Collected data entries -
* * *

(* ===== verification/OtaDemo.v ===== *)
(** * OTA v3: a concrete artifact

    A two-block artifact under a digest, a key, an encoder and an inflater that
    can be evaluated, received from the start and resumed after its first
    block: the hypotheses of the theorems of OtaChain, OtaInflate and OtaImage
    can hold. *)

From S2P Require Import Prelude.
From S2P Require Import Words.
From S2P Require Import Esp.
From S2P Require Import OtaLib.
From S2P Require Import OtaTypes.
From S2P Require Import OtaV3.
From S2P Require Import OtaChain.
From S2P Require Import OtaInflate.
From S2P Require Import OtaStream.
From S2P Require Import OtaRefine.
From S2P Require Import OtaImage.
#[local] Open Scope Z_scope.

#[local] Existing Instance toy_digest.
#[local] Existing Instance toy_digest_laws.

(** ["04"] followed by 64 bytes of zero, in hexadecimal digits. *)
Definition demo_config : OtaConfig := {|
  CONFIG_KEEMASH_OTA_V3_ENABLE := true;
  CONFIG_KEEMASH_OTA_V3_TRUSTED_P256_PUBKEY_HEX := 48 :: 52 :: replicate 128 48;
  CONFIG_KEEMASH_OTA_V3_DELTA_EXPERIMENTAL := false;
  CONFIG_KEEMASH_OTA_V3_CHECKPOINT_BYTES := 16384 |}.
#[local] Existing Instance demo_config.

(** A signature is the digest twice. *)
Definition demo_psa : Psa := {|
  psa_crypto_init := true; psa_key := bytes; psa_import_key := Some;
  psa_verify_hash := fun _ digest signature => bytes_eqb signature (digest ++ digest) |}.
#[local] Existing Instance demo_psa.

(** Stored data: what comes in goes out. *)
Definition demo_zlib : Zlib := {|
  z_stream := unit; z_zero := tt; inflateInit2 := fun _ => Some tt;
  inflate := fun z inp room flush =>
    let out := take (Z.to_nat room) inp in
    (if (flush =? Z_FINISH) && (blen inp <=? room) then Z_STREAM_END else Z_OK,
     length out, out, z);
  inflateEnd := fun z => z |}.
#[local] Existing Instance demo_zlib.

#[local] Instance demo_zlib_laws : ZlibLaws demo_zlib.
Proof.
  split.
  - intros z inp room flush r n out z' [= _ <- <- _]. rewrite length_take. lia.
  - intros z inp room flush r n out z' Hr [= _ <- <- _]. unfold blen. rewrite length_take. lia.
Defined.

Definition demo_block0 : bytes := replicate (Z.to_nat 16384) 7.
Definition demo_block1 : bytes := [1; 2; 3].
Definition demo_image : bytes := demo_block0 ++ demo_block1.

Definition demo_desc (index off : Z) (data : bytes) : FirmwareBlockDescriptor :=
  {| bd_index := index; bd_raw_offset := off; bd_raw_size := blen data;
     bd_encoded_offset := off; bd_encoded_size := blen data;
     bd_kind := FIRMWARE_BLOCK_DEFLATE; bd_raw_sha256 := toy_sha data;
     bd_encoded_sha256 := toy_sha data |}.
Definition desc0 : FirmwareBlockDescriptor := demo_desc 0 0 demo_block0.
Definition desc1 : FirmwareBlockDescriptor := demo_desc 1 16384 demo_block1.

Definition chain_after (chain : bytes) (d : FirmwareBlockDescriptor) : bytes :=
  toy_sha (chain ++ encode_varint (blen (toy_block_bytes d)) ++ toy_block_bytes d).
Definition demo_table : bytes := chain_after (chain_after (zeros 32) desc0) desc1.

Definition demo_artifact : FirmwareArtifactSignedFields :=
  {| fa_schema_version := 1; fa_project_name := [107]; fa_chip_target := [101];
     fa_firmware_version := [49]; fa_build_commit := [97]; fa_minimum_core_version := 0;
     fa_minimum_fabric_schema := 0; fa_raw_size := 16387; fa_encoded_size := 16387;
     fa_required_app_slot_size := 20000; fa_codec := 1;
     fa_image_sha256 := toy_sha demo_image; fa_encoded_sha256 := toy_sha demo_image;
     fa_block_table_sha256 := demo_table; fa_base_image_sha256 := [];
     fa_block_size := 16384; fa_block_count := 2; fa_deflate_window_bits := 11;
     fa_signing_key_id := [49] |}.

(** Its encoding is the byte 1. *)
Definition demo_decode (b : bytes) : option FirmwareArtifactSignedFields :=
  if bytes_eqb b [1] then Some demo_artifact else None.
Definition demo_pb : Nanopb := toy_pb demo_decode.
#[local] Existing Instance demo_pb.

#[local] Instance demo_pb_laws : NanopbLaws demo_pb.
Proof.
  apply toy_pb_laws. intros b f. unfold demo_decode. destruct (bytes_eqb b [1]); [|done].
  intros [= <-]. split; [repeat constructor; unfold is_u32; cbn; lia|].
  split; [cbn; lia|]. split; [cbn; lia|]. split; [cbn; lia|].
  do 2 (constructor; [apply bytes_check_ok; vm_compute; reflexivity|]). constructor.
Defined.

Definition demo_signature : bytes := toy_sha [1] ++ toy_sha [1].
Definition demo_fields : keemash_ota_v3_signed_fields_t :=
  match keemash_ota_v3_verify_signed_fields [1] demo_signature with
  | inr f => f
  | inl _ => signed_fields_zero
  end.

Lemma demo_accepted : keemash_ota_v3_verify_signed_fields [1] demo_signature = inr demo_fields.
Proof. vm_compute. reflexivity. Qed.

Example signed_fields_accepted_witness :
  fields_ok demo_fields /\
  exists pk key, decode_public_key = inr pk /\ psa_import_key pk = Some key /\
    psa_verify_hash key (sha256 [1]) demo_signature = true.
Proof. exact (signed_fields_accepted [1] demo_signature demo_fields demo_accepted). Defined.

Lemma demo_fields_ok : fields_ok demo_fields.
Proof.
  vm_compute. repeat split; try congruence; left; repeat split; congruence.
Qed.

Lemma demo_typed : Forall block_typed [desc0; desc1].
Proof.
  repeat constructor; unfold is_u32, is_u8; try (by vm_compute); try (vm_compute; congruence).
Qed.

(** ** The block table *)

Example block_table_tiles_witness :
  exists raw enc chain, check_table demo_fields [desc0; desc1] 0 0 0 (zeros 32)
                          = inr (raw, enc, chain) /\
    sum_raw [desc0; desc1] = raw_size demo_fields /\ chain = block_table_sha256 demo_fields.
Proof.
  exists 16387, 16387, demo_table.
  assert (H : check_table demo_fields [desc0; desc1] 0 0 0 (zeros 32)
              = inr (16387, 16387, demo_table)) by (vm_compute; reflexivity).
  split; [exact H|].
  destruct (block_table_tiles demo_fields [desc0; desc1] 16387 16387 demo_table (zeros 32)
              demo_fields_ok demo_typed eq_refl H) as (E & _ & E' & _).
  split; [exact E|exact E'].
Defined.

Example block_table_binding_witness :
  ([desc0; desc1] = [desc0; desc1] /\ zeros 32 = zeros 32) \/ collision.
Proof.
  apply (block_table_binding demo_fields demo_fields [desc0; desc1] [desc0; desc1]
           0 0 0 0 0 0 (zeros 32) (zeros 32) 16387 16387 16387 16387 demo_table
           demo_fields_ok demo_fields_ok demo_typed demo_typed); try lia; try reflexivity;
    vm_compute; reflexivity.
Defined.

(** ** Receiving *)

Definition demo_out (bs : bytes) : ST bytes esp_err_t := fun w => (ESP_OK, w ++ bs).
Definition demo_read (off n : Z) : ST bytes (res bytes) := fun w =>
  let b := slice (Z.to_nat off) (Z.to_nat n) w in
  (if blen b =? n then inr b else inl ESP_ERR_INVALID_SIZE, w).

(** The chunks of a block of at most [n] times 2048 bytes. *)
Fixpoint chunks_of (n : nat) (d : FirmwareBlockDescriptor) (off : Z) (data : bytes)
  : list ota_chunk :=
  match n with
  | O => []
  | S n =>
      let now := take (Z.to_nat 2048) data in
      let rest := drop (Z.to_nat 2048) data in
      {| ck_desc := d; ck_offset := off; ck_data := now; ck_final := blen rest =? 0 |}
        :: chunks_of n d (off + 2048) rest
  end.

Definition chunks0 : list ota_chunk := chunks_of 8 desc0 0 demo_block0.
Definition chunks1 : list ota_chunk := chunks_of 1 desc1 0 demo_block1.

Lemma run_pair {A B : Type} (p : A * B) (a : A) : p.1 = a -> p = (a, p.2).
Proof. destruct p. by intros <-. Qed.

Definition begun : keemash_ota_v3_stream_t :=
  (keemash_ota_v3_stream_begin demo_fields stream_zero).2.
Definition received0 : keemash_ota_v3_stream_t * bytes :=
  (feed_all demo_out chunks0 (begun, [])).2.
Definition received1 : keemash_ota_v3_stream_t * bytes :=
  (feed_all demo_out (chunks0 ++ chunks1) (begun, [])).2.

Lemma chunks_typed d n off data : block_typed d ->
  Forall (fun c => block_typed (ck_desc c)) (chunks_of n d off data).
Proof. intros Hd. revert off data. induction n; intros; constructor; cbn; auto. Qed.

Lemma demo_chunks_typed : Forall (fun c => block_typed (ck_desc c)) (chunks0 ++ chunks1).
Proof.
  pose proof demo_typed as H. apply Forall_cons_iff in H as [H0 H].
  apply Forall_cons_iff in H as [H1 _].
  apply Forall_app. split; by apply chunks_typed.
Qed.

Example verified_image_witness :
  exists chunks payload, handed demo_out [] chunks received1.2 /\
    blen (concat chunks) = 16387 /\ sha256 (concat chunks) = toy_sha demo_image /\
    blen payload = 16387 /\ sha256 payload = toy_sha demo_image.
Proof.
  refine (verified_image demo_out demo_fields stream_zero begun (chunks0 ++ chunks1) received1.1
           (keemash_ota_v3_stream_finish received1.1).2 [] received1.2
           demo_fields_ok demo_chunks_typed _ _ _).
  - apply run_pair. vm_compute. reflexivity.
  - unfold received1. rewrite <- surjective_pairing. apply run_pair. vm_compute. reflexivity.
  - apply run_pair. vm_compute. reflexivity.
Defined.

(** The checkpoint after the first block, and a transfer resumed from it. *)
Definition demo_rp : keemash_ota_v3_resume_point_t :=
  match keemash_ota_v3_stream_checkpoint received0.1 with
  | inr rp => rp
  | inl _ => rp_start
  end.
Definition resumed : keemash_ota_v3_stream_t * bytes :=
  (keemash_ota_v3_stream_resume demo_read demo_fields demo_rp (stream_zero, demo_block0)).2.
Definition resumed1 : keemash_ota_v3_stream_t * bytes :=
  (feed_all demo_out chunks1 resumed).2.

Lemma demo_reads : reads_flash demo_read (fun w => w).
Proof.
  intros off n w r w' Ho Hn [= <- <-].
  destruct (Z.eqb_spec (blen (slice (Z.to_nat off) (Z.to_nat n) w)) n); done.
Qed.

Example resumed_image_witness :
  exists chunks, handed demo_out demo_block0 chunks resumed1.2 /\
    let img := flash_prefix (fun w => w) demo_rp demo_block0 ++ concat chunks in
    blen img = 16387 /\ sha256 img = toy_sha demo_image /\
    sha256 (flash_prefix (fun w => w) demo_rp demo_block0) = rp_image_prefix_sha256 demo_rp.
Proof.
  refine (resumed_image demo_out demo_read (fun w => w) demo_fields demo_rp stream_zero
            resumed.1 chunks1 resumed1.1 (keemash_ota_v3_stream_finish resumed1.1).2
            demo_block0 resumed.2 resumed1.2 demo_reads demo_fields_ok _ _ _ _ _).
  - vm_compute. repeat split; congruence.
  - exact (proj2 (proj1 (Forall_app _ _ _) demo_chunks_typed)).
  - unfold resumed. rewrite <- surjective_pairing. apply run_pair. vm_compute. reflexivity.
  - unfold resumed1. rewrite <- !surjective_pairing. apply run_pair. vm_compute. reflexivity.
  - apply run_pair. vm_compute. reflexivity.
Defined.

Definition fed : keemash_ota_v3_stream_t * bytes :=
  (keemash_ota_v3_stream_feed demo_out desc0 0 (take (Z.to_nat 2048) demo_block0) false
     (begun, [])).2.

(** A chunk in the middle of the transfer is a step of the abstract receiver. *)
Example feed_refines_witness :
  remembers desc0 0 (take (Z.to_nat 2048) demo_block0) false fed.1 /\
  exists a', rx_step demo_fields rp_start desc0 0 (take (Z.to_nat 2048) demo_block0) false
               rx_start a'.
Proof.
  destruct (feed_refines demo_out
              (fun w bs w' => exists chunks, handed demo_out w chunks w' /\ concat chunks = bs)
              (handed_accepts demo_out) demo_fields rp_start [] true [] rx_start begun []
              desc0 0 (take (Z.to_nat 2048) demo_block0) false fed.1 fed.2)
    as [Hm [[E _]|(_ & a' & Hs & _)]].
  - apply (begin_rel demo_out demo_fields stream_zero); [apply demo_fields_ok|].
    apply run_pair. vm_compute. reflexivity.
  - pose proof demo_typed as H. by apply Forall_cons_iff in H as [? _].
  - unfold fed. rewrite <- surjective_pairing. apply run_pair. vm_compute. reflexivity.
  - apply (f_equal s_last_chunk_valid) in E. vm_compute in E. discriminate E.
  - split; [exact Hm|]. exists a'. exact Hs.
Defined.

(** ** Inflating alone *)

Definition demo_inflater : keemash_ota_v3_inflater_t :=
  (keemash_ota_v3_inflater_begin 3 inflater_zero).2.

Example inflate_total_witness :
  exists err i' q',
    inflate_loop demo_out (inflate_fuel demo_inflater [1; 2; 3]) true [1; 2; 3] demo_inflater []
      = Some (err, (i', q')) /\ 0 <= produced_raw_size i' <= 3.
Proof.
  destruct (inflate_total demo_out [1; 2; 3] true demo_inflater []) as (err & i' & q' & E & H & _).
  - vm_compute. repeat split; congruence.
  - exists err, i', q'. split; [exact E|exact H].
Defined.
Example progress_accepted_witness :
  exists rp, keemash_ota_v3_stream_checkpoint fed_last.1 = inr rp /\
    save_refused (with_resume (fill_checkpoint (midway.1 <| fr_stream := Some fed_last.1 |>)
                                 CHECKPOINT_TRANSFERRING) rp) = false.
Proof.
  assert (Hp : label_ok (label (tt : @esp_partition_t node node_flash))).
  { split; [literal_bytes|]. split; [repeat constructor; discriminate|cbn; lia]. }
  pose proof demo_typed as Ht. apply Forall_cons_iff in Ht as [Ht _].
  pose proof (progress_accepted midway.1 midway.2 tt (ck_desc last_chunk)
                (ck_offset last_chunk) (ck_data last_chunk) (ck_final last_chunk)
                fed_last.1 fed_last.2 (reached_ok midway midway_reached)
                ltac:(vm_compute; reflexivity) ltac:(vm_compute; reflexivity) Hp) as H.
  specialize (H Ht). destruct (keemash_ota_v3_stream_checkpoint fed_last.1) as [e|rp] eqn:E.
  - vm_compute in E. discriminate E.
  - exists rp. split; [reflexivity|]. apply H.
    + unfold fed_last. rewrite <- surjective_pairing. apply run_pair. vm_compute. reflexivity.
    + vm_compute. reflexivity.
Defined.

(** ** Activation, boot and acknowledgement, on a node with an empty store *)

Definition wipe (w : node) : node :=
  {| nd_a := None; nd_b := None; nd_flash := nd_flash w; nd_image := nd_image w |}.
Definition wiped : node := wipe committed.2.2.

Lemma wipe_same w : same_flash w (wipe w).
Proof. by split. Qed.
Lemma wipe_register w : register (wipe w) None.
Proof. split; [by intros [|] b|by apply shows_empty]. Qed.

Lemma committed_ok : flash_ok committed.2.1 wiped.
Proof.
  refine (flash_ok_same _ committed.2.2 _ _ (wipe_same _)).
  eapply (handle_transfer_ok [107] [101] 0 0 ready (OtaTransfer_commit demo_commit));
    [|exact I|exact commit_runs].
  exact (reached_ok received received_reached).
Qed.
(* ===== verification/OtaWorkerProps.v ===== *)
(** * The OTA v3 worker: what it guarantees

    A restart happens only with a verified receiver, whose partition holds the signed
    image unless a checkpoint said so already; every request is
    answered for its own operation, a silent transfer is dropped after ten minutes
    and not before, and a start either creates everything or nothing.  The node of
    OtaFlashDemo with a worker is an instance. *)

From S2P Require Import Prelude.
From S2P Require Import Words.
From S2P Require Import Esp.
From S2P Require Import Rtos.
From S2P Require Import OtaLib.
From S2P Require Import OtaTypes.
From S2P Require Import OtaV3.
From S2P Require Import OtaInflate.
From S2P Require Import OtaStream.
From S2P Require Import OtaCheckpoint.
From S2P Require Import OtaFlashEnv.
From S2P Require Import OtaFlash.
From S2P Require Import OtaFlashProps.
From S2P Require Import OtaBoot.
From S2P Require Import Fabric.
From S2P Require Import OtaWorker.
From S2P Require Import OtaWorkerInv.
From S2P Require Import OtaDemo.
From S2P Require Import OtaFlashDemo.
#[local] Open Scope Z_scope.

Section Props.
Context {Cfg : OtaConfig} {D : Digest} {Key : Psa} {Pb : Nanopb} {Zl : Zlib} {W : Type}
  {Store : CheckpointEnv W} {Flash : FlashEnv W} {View : FlashView W Flash}
  {HD : DigestLaws D} {HP : NanopbLaws Pb} {HZ : ZlibLaws Zl}
  {HF : FlashLaws W Flash View Store} {Env : WorkerEnv W} {HW : WorkerLaws W Flash View Pb Env}.

Abbreviation receiver := keemash_ota_v3_flash_receiver (only parsing).
Abbreviation state := (ota_v3_worker_t * W)%type.

(** ** Starting *)

(** The same with the worker's own accesses and the codes of a start. *)
Ltac run :=
  unfold mod_v3, get_v3; exec;
  change (err_eqb ESP_OK ESP_OK) with true; change (err_eqb ESP_ERR_NO_MEM ESP_OK) with false;
  cbv beta iota zeta.

(** A start from the stopped state creates all four objects with an idle receiver
    and an empty queue, or none. *)
Lemma start_spec cfg v w :
  stopped v -> vc_preflight cfg = true ->
  let '(err, (v', w')) := keemash_mesh_ota_v3_receiver_start cfg (v, w) in
  v_config v' = cfg /\
  if err_eqb err ESP_OK
  then started v' /\ v_receiver v' = Some flash_receiver_zero /\ v_queue v' = Some []
  else stopped v'.
Proof.
  intros (Hw & Hl & Hr & Hq) Hp. unfold keemash_mesh_ota_v3_receiver_start, undo_start,
    create_worker, keemash_ota_v3_flash_receiver_create.
  run. rewrite Hp, Hw.
  destruct (mutex_create w) as [[|] w1]; run; [|by unfold stopped; cbn; auto].
  destruct (heap_alloc w1) as [[|] w2]; run; [|by unfold stopped; cbn; auto].
  destruct (queue_create w2) as [[|] w3]; run; [|by unfold stopped; cbn; auto].
  destruct (task_create w3) as [[|] w4]; run; [|by unfold stopped; cbn; auto].
  destruct (xTaskGetTickCount w4) as [now w5]. run. cbn. split; [done|].
  unfold started. cbn. split; [|done]. do 2 (split; [done|]). split; by eexists.
Qed.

* * *

Activity - Copy the lines above exactly, beginning at the line that has "(** ** The block table *)" and stopping after the line that has "Definition begun : keemash_ota_v3_stream_t", and omit the rest.

Solution to this problem -
(** ** The block table *)

Example block_table_tiles_witness :
  exists raw enc chain, check_table demo_fields [desc0; desc1] 0 0 0 (zeros 32)
                          = inr (raw, enc, chain) /\
    sum_raw [desc0; desc1] = raw_size demo_fields /\ chain = block_table_sha256 demo_fields.
Proof.
  exists 16387, 16387, demo_table.
  assert (H : check_table demo_fields [desc0; desc1] 0 0 0 (zeros 32)
              = inr (16387, 16387, demo_table)) by (vm_compute; reflexivity).
  split; [exact H|].
  destruct (block_table_tiles demo_fields [desc0; desc1] 16387 16387 demo_table (zeros 32)
              demo_fields_ok demo_typed eq_refl H) as (E & _ & E' & _).
  split; [exact E|exact E'].
Defined.

Example block_table_binding_witness :
  ([desc0; desc1] = [desc0; desc1] /\ zeros 32 = zeros 32) \/ collision.
Proof.
  apply (block_table_binding demo_fields demo_fields [desc0; desc1] [desc0; desc1]
           0 0 0 0 0 0 (zeros 32) (zeros 32) 16387 16387 16387 16387 demo_table
           demo_fields_ok demo_fields_ok demo_typed demo_typed); try lia; try reflexivity;
    vm_compute; reflexivity.
Defined.

(** ** Receiving *)

Definition demo_out (bs : bytes) : ST bytes esp_err_t := fun w => (ESP_OK, w ++ bs).
Definition demo_read (off n : Z) : ST bytes (res bytes) := fun w =>
  let b := slice (Z.to_nat off) (Z.to_nat n) w in
  (if blen b =? n then inr b else inl ESP_ERR_INVALID_SIZE, w).

(** The chunks of a block of at most [n] times 2048 bytes. *)
Fixpoint chunks_of (n : nat) (d : FirmwareBlockDescriptor) (off : Z) (data : bytes)
  : list ota_chunk :=
  match n with
  | O => []
  | S n =>
      let now := take (Z.to_nat 2048) data in
      let rest := drop (Z.to_nat 2048) data in
      {| ck_desc := d; ck_offset := off; ck_data := now; ck_final := blen rest =? 0 |}
        :: chunks_of n d (off + 2048) rest
  end.

Definition chunks0 : list ota_chunk := chunks_of 8 desc0 0 demo_block0.
Definition chunks1 : list ota_chunk := chunks_of 1 desc1 0 demo_block1.

Lemma run_pair {A B : Type} (p : A * B) (a : A) : p.1 = a -> p = (a, p.2).
Proof. destruct p. by intros <-. Qed.

Definition begun : keemash_ota_v3_stream_t :=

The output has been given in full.